Instructions for the task: From the first line of the entries below to the line with "(** A binary", give each line again exactly.

[Records from a dataset]
****************

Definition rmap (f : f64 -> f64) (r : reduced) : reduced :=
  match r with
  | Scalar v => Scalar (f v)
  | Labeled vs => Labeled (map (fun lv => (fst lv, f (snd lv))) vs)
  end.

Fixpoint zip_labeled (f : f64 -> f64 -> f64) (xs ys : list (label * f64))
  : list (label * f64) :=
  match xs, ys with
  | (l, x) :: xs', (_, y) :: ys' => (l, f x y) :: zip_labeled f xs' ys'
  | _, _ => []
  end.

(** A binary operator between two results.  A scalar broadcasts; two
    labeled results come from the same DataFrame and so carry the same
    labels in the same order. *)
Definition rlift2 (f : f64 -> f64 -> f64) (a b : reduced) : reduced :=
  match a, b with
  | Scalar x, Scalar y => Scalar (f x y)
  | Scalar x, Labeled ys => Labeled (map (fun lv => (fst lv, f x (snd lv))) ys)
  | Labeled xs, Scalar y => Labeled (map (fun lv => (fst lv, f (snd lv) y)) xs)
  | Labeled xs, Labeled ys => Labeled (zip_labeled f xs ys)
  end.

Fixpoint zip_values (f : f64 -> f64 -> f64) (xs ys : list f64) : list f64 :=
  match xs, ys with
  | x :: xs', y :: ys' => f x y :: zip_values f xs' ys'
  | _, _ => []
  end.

****************

Your solution:
Definition rmap (f : f64 -> f64) (r : reduced) : reduced :=
  match r with
  | Scalar v => Scalar (f v)
  | Labeled vs => Labeled (map (fun lv => (fst lv, f (snd lv))) vs)
  end.

Fixpoint zip_labeled (f : f64 -> f64 -> f64) (xs ys : list (label * f64))
  : list (label * f64) :=
  match xs, ys with
  | (l, x) :: xs', (_, y) :: ys' => (l, f x y) :: zip_labeled f xs' ys'
  | _, _ => []
  end.

(** A binary operator between two results.  A scalar broadcasts; two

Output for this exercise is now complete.